Data items:

Record World : Type := mkWorld {
  w_clock : nat → Z;
  w_others : nat → ToolDb → ToolDb;
  w_alive : nat → bool;
  (** the answer of the tool; [None] when the time limit passes first *)
  w_tool : nat → option ToolResultEnvelope
}.

Record DispatchState : Type := mkDispatch {
  ds_db : ToolDb;
  ds_tick : nat;
  ds_calls : Z
}.

Inductive DispatchError : Type :=
| DispatchDb (e : DbError)
| DispatchCrashed
| DispatchPanic
| OutOfFuel.

Definition dispatch (A : Type) : Type := proc DispatchState (result DispatchError A).

Section OneWorld.
Context (w : World).

(** One access to the database. *)
Definition db_call {A} (m : act ToolDb DbError A) : dispatch A :=
  Atomic (λ s,
    let d := w_others w (ds_tick s) (ds_db s) in
    if w_alive w (ds_tick s) then
      let (r, d) := m d in
      (match r with Ok a => Ok a | Err e => Err (DispatchDb e) end, mkDispatch d (S (ds_tick s)) (ds_calls s))
    else (Err DispatchCrashed, mkDispatch d (S (ds_tick s)) (ds_calls s))) Finish.

(** [Utc::now().timestamp_millis()] *)
Definition now : dispatch Z :=
  Atomic (λ s, (Ok (w_clock w (ds_tick s)), mkDispatch (ds_db s) (S (ds_tick s)) (ds_calls s))) Finish.

(** [tokio::time::sleep(..).await]: only time passes. *)
Definition sleep (ms : Z) : dispatch () :=
  Atomic (λ s, (Ok (), mkDispatch (ds_db s) (S (ds_tick s)) (ds_calls s))) Finish.

(** [tokio::time::timeout(.., tool_dispatch.call_typed(..)).await]; the process
    may die while the tool runs. *)
Definition call_tool : dispatch (option ToolResultEnvelope) :=
  Atomic (λ s,
    let s' := mkDispatch (ds_db s) (S (ds_tick s)) (ds_calls s + 1) in
    if w_alive w (ds_tick s) then (Ok (w_tool w (ds_tick s)), s') else (Err DispatchCrashed, s')) Finish.

(** [execution_budget_at(..).map_err(..)?] and the time left of it. *)
Definition observe_remaining (rid : string) (now_ms : Z) : dispatch Z :=
  let^ budget := db_call (λ d,
    match execution_budget_at rid now_ms (td_db d) with
    | (Ok b, d') => (Ok b, set_core (λ _, d') d)
    | (Err e, d') => (Err (Invariant (display_run_error e)), set_core (λ _, d') d)
    end) in
  ok (match budget with
           | Some b => i64_saturating_sub (deadline_at_ms b) now_ms | None => i64_max end).

(** [complete_failure(..)?; return Ok(Err { failure })] *)
Definition refuse_call (rid sid : string) (f : ToolFailure) (now_ms : Z) : dispatch ToolResultEnvelope :=
  let^ _ := db_call (act_tx (complete_failure rid sid f now_ms)) in
  ok (EnvErr f).

Definition with_hints (f : ToolFailure) (retry_after : option Z) (guidance : string) : ToolFailure :=
  mkToolFailure (tf_kind f) (tf_code f) (tf_message f) (tf_retryable f) retry_after (tf_attempt f) (Some guidance).

Definition repeated_failure : ToolFailure :=
  with_hints (new_failure KPermanent "repeated_identical_call"
    "identical tool call repeated beyond the allowed limit") None "change the arguments or choose another tool".
Definition circuit_open_failure (integration : string) (retry_after_ms : Z) : ToolFailure :=
  with_hints (new_failure KTransient "circuit_open" ("integration '" +:+ integration +:+ "' circuit is open"))
    (Some retry_after_ms) "use a different integration or wait".
Definition circuit_busy_failure (integration : string) : ToolFailure :=
  with_hints (new_failure KTransient "circuit_half_open_busy"
    ("integration '" +:+ integration +:+ "' is testing recovery")) (Some 100) "use a different integration or wait".
Definition effects_exhausted_failure : ToolFailure :=
  with_hints (new_failure KPermanent "run_effect_budget_exhausted" "durable run reached its effect budget")
    None "finish without another tool effect".
Definition time_exhausted_failure (message : string) : ToolFailure :=
  new_failure KTimeout "run_time_budget_exhausted" message.

Definition with_attempt (n : Z) (f : ToolFailure) : ToolFailure :=
  mkToolFailure (tf_kind f) (tf_code f) (tf_message f) (tf_retryable f) (tf_retry_after_ms f) n (tf_guidance f).

(** [100_u64.saturating_mul(1 << (attempts - 1))]: the shift amount of a [u64]
    is taken modulo 64. *)
Definition backoff_ms (attempts : Z) : Z :=
  u64_saturating_mul 100 (Z.shiftl 1 (as_u32 (attempts - 1) mod 64)).
Definition delay_ms (f : ToolFailure) (attempts : Z) : Z :=
  Z.min (default (backoff_ms attempts) (tf_retry_after_ms f)) 5000.

(** What follows a failed call: [Some] of the final answer, or a new trace. *)
Definition after_failed_call (rid sid integration : string) (trace : ToolInvocationRecord) (f : ToolFailure) :
    dispatch (option ToolResultEnvelope * ToolInvocationRecord) :=
  let f := normalized (with_attempt (ti_attempts_used trace) f) in
  let^ retry :=
    if tf_retryable f && (ti_attempts_used trace <? ti_retry_budget_total trace)
    then let^ now_ms := now in db_call (act_tx (consume_run_retry rid now_ms))
    else ok false in
  if negb retry then
    let^ _ := match tf_kind f with
              | KTransient | KTimeout =>
                  let^ now_ms := now in
                  db_call (act_tx (record_circuit_failure integration CIRCUIT_FAILURE_THRESHOLD
                    CIRCUIT_COOLDOWN_MS now_ms))
              | _ => ok ()
              end in
    let^ now_ms := now in
    let^ r := refuse_call rid sid f now_ms in
    ok (Some r, trace)
  else
    let delay := delay_ms f (ti_attempts_used trace) in
    let^ t := now in
    let next_retry_at_ms := i64_saturating_add t (default i64_max (i64_of_u64 delay)) in
    let^ now_ms := now in
    let^ _ := db_call (act_tx (schedule_retry rid sid f next_retry_at_ms delay now_ms)) in
    let^ again := db_call (act_tx (get_invocation rid sid)) in
    match again with
    | None => fail (DispatchDb (Invariant ("tool invocation '" +:+ rid +:+ ":" +:+ sid +:+ "' disappeared")))
    | Some trace => let^ _ := sleep delay in ok (None, trace)
    end.

(** The time left before an attempt, after the backoff of the last one; or the
    answer that it has run out. *)
Definition time_for_attempt (rid sid : string) (trace : ToolInvocationRecord) :
    dispatch (Z + ToolResultEnvelope) :=
  let^ now_ms := now in
  let^ remaining_ms := observe_remaining rid now_ms in
  if remaining_ms <=? 0 then
    let^ r := refuse_call rid sid (time_exhausted_failure
      "durable run reached its time budget before tool dispatch") now_ms in ok (inr r)
  else match ti_next_retry_at_ms trace with
  | None => ok (inl remaining_ms)
  | Some next =>
      if next <=? now_ms then ok (inl remaining_ms)
      else
        let backoff := retry_after next now_ms in
        if remaining_ms <=? backoff then
          let^ r := refuse_call rid sid (time_exhausted_failure
            "tool retry backoff would exceed the durable run time budget") now_ms in ok (inr r)
        else
          let^ _ := sleep backoff in
          let^ after_backoff_ms := now in
          let^ remaining_ms := observe_remaining rid after_backoff_ms in
          if remaining_ms <=? 0 then
            let^ r := refuse_call rid sid (time_exhausted_failure
              "durable run expired during tool retry backoff") now_ms in ok (inr r)
          else ok (inl remaining_ms)
  end.

(** One turn of the loop. *)
Definition attempt (rid sid integration : string) (trace : ToolInvocationRecord) :
    dispatch (option ToolResultEnvelope * ToolInvocationRecord) :=
  let^ time := time_for_attempt rid sid trace in
  match time with
  | inr r => ok (Some r, trace)
  | inl _ =>
      let^ start := now in
      let^ trace := db_call (begin_attempt rid sid start) in
      let^ outcome := call_tool in
      match default (EnvErr (time_exhausted_failure "tool dispatch exceeded the durable run time budget")) outcome with
      | EnvOk value =>
          let^ now_ms := now in
          let^ _ := db_call (act_tx (complete_success rid sid now_ms)) in
          let^ _ := db_call (act_tx (record_circuit_success integration now_ms)) in
          ok (Some (EnvOk value), trace)
      | EnvErr f => after_failed_call rid sid integration trace f
      end
  end.

(** [while trace.attempts_used < trace.retry_budget_total { .. } unreachable!()] *)
Fixpoint attempt_loop (fuel : nat) (rid sid integration : string) (trace : ToolInvocationRecord) :
    dispatch ToolResultEnvelope :=
  if ti_attempts_used trace <? ti_retry_budget_total trace then
    match fuel with
    | O => fail OutOfFuel
    | S fuel =>
        let^ next := attempt rid sid integration trace in
        match next with
        | (Some r, _) => ok r
        | (None, trace) => attempt_loop fuel rid sid integration trace
        end
    end
  else fail DispatchPanic.

(** The gates a call passes before its first attempt. *)
Definition admit_call (rid sid tool_name : string) (args : V) (input_schema_hash result_schema_hash : option string)
    (run_retry_budget : Z) : dispatch (ToolResultEnvelope + ToolInvocationRecord) :=
  let integration := tool_integration tool_name in
  let^ now_ms := now in
  let^ _ := db_call (ensure_run_retry_budget rid run_retry_budget now_ms) in
  let^ trace := db_call (act_tx (define_invocation
    (mkDefinition rid sid tool_name integration (call_fingerprint tool_name args) input_schema_hash
       result_schema_hash MAX_DISPATCH_ATTEMPTS now_ms))) in
  if MAX_IDENTICAL_CALLS <? ti_repeated_call_count trace then
    let^ r := refuse_call rid sid repeated_failure now_ms in ok (inl r)
  else
    let^ permit := db_call (act_tx (acquire_circuit integration rid sid now_ms)) in
    match permit with
    | PermitOpen retry_after_ms =>
        let^ r := refuse_call rid sid (circuit_open_failure integration retry_after_ms) now_ms in ok (inl r)
    | PermitHalfOpenBusy =>
        let^ r := refuse_call rid sid (circuit_busy_failure integration) now_ms in ok (inl r)
    | PermitClosed | PermitHalfOpen =>
        let^ claimed := db_call (act_tx (claim_run_effect rid sid now_ms)) in
        if claimed then ok (inr trace)
        else let^ r := refuse_call rid sid effects_exhausted_failure now_ms in ok (inl r)
    end.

■ WHAT IS EXPECTED: Which lines above run from the one containing "O => fail OutOfFuel" to the one containing "let^ claimed := db_call"? Give them again exactly, both ends included.

■ OUTPUT FOR THIS EXERCISE:
    | O => fail OutOfFuel
    | S fuel =>
        let^ next := attempt rid sid integration trace in
        match next with
        | (Some r, _) => ok r
        | (None, trace) => attempt_loop fuel rid sid integration trace
        end
    end
  else fail DispatchPanic.

(** The gates a call passes before its first attempt. *)
Definition admit_call (rid sid tool_name : string) (args : V) (input_schema_hash result_schema_hash : option string)
    (run_retry_budget : Z) : dispatch (ToolResultEnvelope + ToolInvocationRecord) :=
  let integration := tool_integration tool_name in
  let^ now_ms := now in
  let^ _ := db_call (ensure_run_retry_budget rid run_retry_budget now_ms) in
  let^ trace := db_call (act_tx (define_invocation
    (mkDefinition rid sid tool_name integration (call_fingerprint tool_name args) input_schema_hash
       result_schema_hash MAX_DISPATCH_ATTEMPTS now_ms))) in
  if MAX_IDENTICAL_CALLS <? ti_repeated_call_count trace then
    let^ r := refuse_call rid sid repeated_failure now_ms in ok (inl r)
  else
    let^ permit := db_call (act_tx (acquire_circuit integration rid sid now_ms)) in
    match permit with
    | PermitOpen retry_after_ms =>
        let^ r := refuse_call rid sid (circuit_open_failure integration retry_after_ms) now_ms in ok (inl r)
    | PermitHalfOpenBusy =>
        let^ r := refuse_call rid sid (circuit_busy_failure integration) now_ms in ok (inl r)
    | PermitClosed | PermitHalfOpen =>
        let^ claimed := db_call (act_tx (claim_run_effect rid sid now_ms)) in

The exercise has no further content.